J.D. Edwards announced partnerships with both Ariba Technologies Inc. and Siebel Systems Inc. and voiced its intent to resell and integrate both on-line procurement software developed by Ariba and Siebel’s sales applications with its OneWorld business software.
According to the company, the integration with Siebel’s Web-based architecture will allow customers to share information between OneWorld enterprise applications and Siebel’s front-office software.
Joshua Greenbaum, principal of Enterprise Applications Consulting in Berkeley, Calif., said both partnerships are going to extend OneWorld functionality into new areas.
“In the case of Ariba, this is a pretty significant, market-leading procurement product for customers looking to set up that kind of electronic procurement system…likewise with Siebel. Siebel is a market-leading CRM package,” he said.
“On a pure technology strategy side, this gives J.D. Edwards’s customers two of the best-of-breed products in their respective areas.”
As far as the partnership with Siebel goes, however, there seems to be some question as to who comes up the bigger winner.
Kyle Pond, senior ERP analyst with Gartner Group Inc. in Stamford, Conn., said J.D. Edwards “is going to be reselling it so Siebel is going to be the big winner there because Siebel doesn’t have to penetrate all of J. D. Edwards’s accounts. In a way, J.D. Edwards can help resell Siebel with little work from Siebel.”
Greenbaum agreed, expressing concern that J.D. Edwards may be giving Siebel access to “the keys to the store” but “not necessarily getting that much back from it.”
Because the J.D. Edwards customer base is at a lower tier in the market, there is an opportunity for Siebel to get into a customer base in the mid-market that it doesn’t have right now, Greenbaum said. “I think in the long run there is a major danger for J.D. Edwards.”
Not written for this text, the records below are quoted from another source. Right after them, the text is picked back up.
(* ===== verification/HeaderBlock.v ===== *)
(** * HeaderBlock: headers as a plugin reads and writes them

    Models [crates/ip-plugin/src/headers.rs]: the block of lines a header plugin is given and
    the one it gives back.  What the codec uses of [http] beyond [HttpLib] is the class
    [HeaderLines]: walking a map in its order, appending to it, and what names and values are
    made of. *)
From S2P Require Import Prelude Text Ident Key Route Cache Sled CacheTrait RespCache Sse Gate.

Class HeaderLines `{HttpLib} : Type := {
  (** [IntoIterator for &HeaderMap]: every value with its name, those of one name in order. *)
  h_iter : HeaderMap → list (str * HeaderValue);
  h_iter_all : ∀ h n, get_all h n = (filter (λ p, p.1 = n) (h_iter h)).*2;
  (** [HeaderMap::append]. *)
  h_append : str → HeaderValue → HeaderMap → HeaderMap;
  get_all_append : ∀ n v h m,
    get_all (h_append n v h) m = if decide (m = n) then get_all h m ++ [v] else get_all h m;
  (** No value holds a line ending, and what is left of one without the blanks around it is one. *)
  value_one_line : ∀ v : HeaderValue, Forall (λ c, c ≠ 10 ∧ c ≠ 13) (val v);
  value_trims : ∀ v : HeaderValue, header_bytes (trim_ascii (val v)) = true
}.

(** A name as [HeaderName] has it: a token, in lower case. *)
Definition is_name `{HttpLib} (n : str) : Prop :=
  Forall (λ c, 33 ≤ c < 127 ∧ c ≠ ch ":") n ∧ header_name (as_bytes n) = Some n.

Record HeaderBlockError : Type := MkBlockError { line : Z; problem : str }.
#[export] Instance HeaderBlockError_eq_dec : EqDecision HeaderBlockError.
Proof. solve_decision. Defined.

Section block.
Context `{HeaderLines}.

Definition encode_line (p : str * HeaderValue) : list Z :=
  as_bytes p.1 ++ as_bytes #": " ++ val p.2 ++ [13; 10].
Definition encode_headers (h : HeaderMap) : list Z := h_iter h ≫= encode_line.

(** [strip_suffix(b"\r").unwrap_or(raw)]. *)
Definition strip_cr (raw : list Z) : list Z :=
  if decide (last raw = Some 13) then take (length raw - 1) raw else raw.

(** One turn of the loop: the headers with the line's, if it has one. *)
Definition decode_line (number : Z) (raw : list Z) (h : HeaderMap) : result HeaderBlockError HeaderMap :=
  let line := strip_cr raw in
  if is_empty line then Ok h
  else
    match split_once (ch ":") line with
    | None => Err (MkBlockError number #"has no colon")
    | Some (before, after) =>
        match header_name (trim_ascii before) with
        | None => Err (MkBlockError number #"names no valid header")
        | Some name =>
            match refine check_header (trim_ascii after) with
            | Err _ => Err (MkBlockError number #"carries a value a header cannot hold")
            | Ok value => Ok (h_append name value h)
            end
        end
    end.

Fixpoint decode_lines (number : Z) (lines : list (list Z)) (h : HeaderMap)
    : result HeaderBlockError HeaderMap :=
  match lines with
  | [] => Ok h
  | raw :: lines => h ← decode_line number raw h; decode_lines (number + 1) lines h
  end.

Definition decode_headers (block : list Z) : result HeaderBlockError HeaderMap :=
  decode_lines 1 (split_on (Z.eqb 10) block) no_headers.

(** ** Lines *)

Lemma strip_cr_app l : strip_cr (l ++ [13]) = l.
Proof.
  unfold strip_cr. rewrite last_snoc, decide_True by done. rewrite length_app. cbn [length].
  rewrite Nat.add_sub. by rewrite take_app_length.
Qed.

Lemma name_ascii n : is_name n → as_bytes n = n.
Proof. intros [Hn _]. apply as_bytes_ascii. eapply Forall_impl; [exact Hn|]. cbn. lia. Qed.

Lemma trim_name n : is_name n → trim_ascii n = n.
Proof.
  intros [Hn _]. apply trim_by_none. eapply Forall_impl; [exact Hn|]. intros c. cbn.
  unfold is_ascii_whitespace. lia.
Qed.

(** A line of the block as it is split off. *)
Definition shown_line (p : str * HeaderValue) : list Z := p.1 ++ #": " ++ val p.2 ++ [13].

Lemma decode_shown number p h :
  is_name p.1 → ∃ v, val v = trim_ascii (val p.2) ∧
    decode_line number (shown_line p) h = Ok (h_append p.1 v h).
Proof.
  destruct p as [n v]. cbn [fst snd]. intros Hn. unfold decode_line, shown_line. cbn [fst snd].
  rewrite !app_assoc, strip_cr_app, <-!app_assoc.
  replace (is_empty (n ++ #": " ++ val v)) with false by (by destruct n).
  rewrite (proj2 (split_once_Some (ch ":") (n ++ #": " ++ val v) n (ch " " :: val v))); cycle 1.
  { split; [done|]. intros Hc. destruct Hn as [Hn _]. rewrite Forall_forall in Hn.
    by destruct (Hn _ Hc). }
  pose proof (proj2 Hn) as En. rewrite (name_ascii n Hn) in En. rewrite (trim_name n Hn), En.
  change (trim_ascii (ch " " :: val v)) with (trim_ascii (val v)).
  destruct (refine check_header (trim_ascii (val v))) as [v'|e] eqn:Hv.
  - apply refine_ok in Hv as [_ Hv]. by exists v'.
  - apply refine_err in Hv. pose proof (value_trims v) as Ht. unfold check_header in *. by rewrite Ht in Hv.
Qed.

Lemma split_block l :
  Forall (λ p, is_name p.1) l →
  split_on (Z.eqb 10) (l ≫= encode_line) = map shown_line l ++ [[]].
Proof.
  induction 1 as [|[n v] l Hn _ IH]; [done|]. cbn [fst] in Hn. rewrite bind_cons.
  unfold encode_line at 1. cbn [fst snd map app]. rewrite (name_ascii n Hn).
  change (as_bytes #": ") with #": ". rewrite <-!app_assoc. cbn [app].
  replace (n ++ #": " ++ val v ++ 13 :: 10 :: (l ≫= encode_line))
    with (shown_line (n, v) ++ 10 :: (l ≫= encode_line))
    by (unfold shown_line; cbn [fst snd]; rewrite <-!app_assoc; done).
  rewrite split_on_app; [by rewrite IH| |done]. unfold shown_line. cbn [fst snd].
  apply Forall_app. split.
  { destruct Hn as [Hn _]. eapply Forall_impl; [exact Hn|]. intros c [Hc _]. apply Z.eqb_neq. lia. }
  apply Forall_app. split; [by repeat constructor|]. apply Forall_app. split; [|by repeat constructor].
  eapply Forall_impl; [apply value_one_line|]. intros c [Hc _]. apply Z.eqb_neq. lia.
Qed.

(** The loop appends every line's header to what was read before. *)
Lemma decode_shown_all l number h :
  Forall (λ p, is_name p.1) l → ∃ h', decode_lines number (map shown_line l ++ [[]]) h = Ok h' ∧
    ∀ n, val <$> get_all h' n
      = (val <$> get_all h n) ++ ((λ v : HeaderValue, trim_ascii (val v)) <$> (filter (λ p, p.1 = n) l).*2).
Proof.
  intros Hl. revert number h. induction Hl as [|[n v] l Hn _ IH]; intros number h.
  { exists h. split; [done|]. intros n. by rewrite app_nil_r. }
  cbn [map app decode_lines]. destruct (decode_shown number (n, v) h Hn) as (v' & Hv' & ->).
  cbn [mbind result_bind fst]. destruct (IH (number + 1) (h_append n v' h)) as (h' & -> & Hh').
  exists h'. split; [done|]. intros m. rewrite Hh', get_all_append, filter_cons. cbn [fst].
  destruct (decide (m = n)) as [->|Hne]; [|by rewrite decide_False by congruence].
  rewrite decide_True by done. rewrite fmap_app, <-app_assoc. cbn. by rewrite Hv'.
Qed.

(** Headers survive the block: what a header plugin is given reads back, line for line, as
    the headers it was written from, under every name the same values in the same order, the
    blanks around a value left out; so a plugin that hands its block back changes no header. *)
Theorem header_block_roundtrip (h : HeaderMap) :
  Forall (λ p, is_name p.1) (h_iter h) →
  ∃ h', decode_headers (encode_headers h) = Ok h' ∧
    ∀ n, val <$> get_all h' n = (λ v : HeaderValue, trim_ascii (val v)) <$> get_all h n.
Proof.
  intros Hh. unfold decode_headers, encode_headers. rewrite split_block by done.
  destruct (decode_shown_all (h_iter h) 1 no_headers Hh) as (h' & -> & Hh'). exists h'. split; [done|].
  intros n. by rewrite Hh', get_all_empty, h_iter_all.
Qed.
End block.

(** ** Sample values *)
Module BlockSample.
Import RespSample GateSample.

Lemma graphic_value (v : HeaderValue) : Forall (λ c, is_ascii_graphic c = true) (val v).
Proof.
  pose proof (val_checked _ v) as Hv. revert Hv. generalize (val v). clear v. intros b. unfold check_header.
  change (header_bytes b) with (forallb is_ascii_graphic b).
  destruct (forallb is_ascii_graphic b) eqn:E; [|done]. intros _. apply Forall_forall. intros c Hc.
  rewrite forallb_forall in E. by apply E, list_elem_of_In.
Qed.

#[export, program] Instance header_lines : HeaderLines := {|
  h_iter h := h;
  h_append n v h := h ++ [(n, v)]
|}.
Next Obligation.
  intros h n. cbn. induction h as [|[m v] h IH]; [done|]. rewrite values_cons, filter_cons, IH. cbn [fst].
  repeat case_decide; subst; done.
Qed.
Next Obligation.
  intros n v h m. cbn. unfold values. rewrite omap_app. cbn. repeat case_decide; subst; try done. by rewrite app_nil_r.
Qed.
Next Obligation.
  intros v. eapply Forall_impl; [apply graphic_value|]. intros c. unfold is_ascii_graphic, in_range. lia.
Qed.
Next Obligation.
  intros v. unfold trim_ascii. rewrite trim_by_none.
  - cbn. apply forallb_forall. intros c Hc%list_elem_of_In. pose proof (graphic_value v) as Hv.
    rewrite Forall_forall in Hv. by apply Hv.
  - eapply Forall_impl; [apply graphic_value|]. intros c.
    unfold is_ascii_graphic, is_ascii_whitespace, in_range. lia.
Qed.

Definition given : HeaderMap :=
  ([header #"accept" #"text/plain"; header #"x-trace" #"abc"; header #"accept" #"text/html"] : Headers).

Lemma header_block_roundtrip_witness :
  encode_headers given = #"accept: text/plain" ++ [13; 10] ++ #"x-trace: abc" ++ [13; 10]
    ++ #"accept: text/html" ++ [13; 10] ∧
  ∃ h', decode_headers (encode_headers given) = Ok h' ∧
    ∀ n, val <$> get_all h' n = (λ v : HeaderValue, trim_ascii (val v)) <$> get_all given n.
Proof.
  split; [vm_compute; reflexivity|]. apply (header_block_roundtrip given).
  repeat constructor; try (cbn; lia); cbn; lia.
Defined.
End BlockSample.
And although the move is a good strategic defence that will help J.D. Edwards compete against competitors SAP and Oracle, the reach of both products is still relatively limited, Greenbaum said.
“Both these products require one way or another that the customers be OneWorld customers, and there is only about 300 OneWorld customers, so they’ve definitely got some market for this, but it isn’t going to be high-volume sales for them initially.”
Other announcements included the acquisition of supply chain vendor Numetrix Ltd. in Toronto, a portal strategy based on the company’s ActivEra architecture due for release this fall, and support for Microsoft’s BizTalk framework already endorsed by rivals SAP and PeopleSoft.
According to Paul Barker, J.D. Edwards’s director of technical marketing, the company suggests customers approach an e-business strategy at their own speed. Right now, he said, “what’s holding this whole thing back is Y2K.”
But for Greenbaum, the tendency to fall back on Y2K “is a little too convenient for everybody.
“Essentially half the customer base is thinking at this moment that there is something they might want to be doing in e-business, but it’s going to be a slow, uphill fight,” he said.
That said, however, companies in a retail or business-to-consumer mode “are looking at what Amazon has done to Barnes & Noble and what Dell has done to Compaq and there’s the fear that that might happen to them too,” Greenbaum said.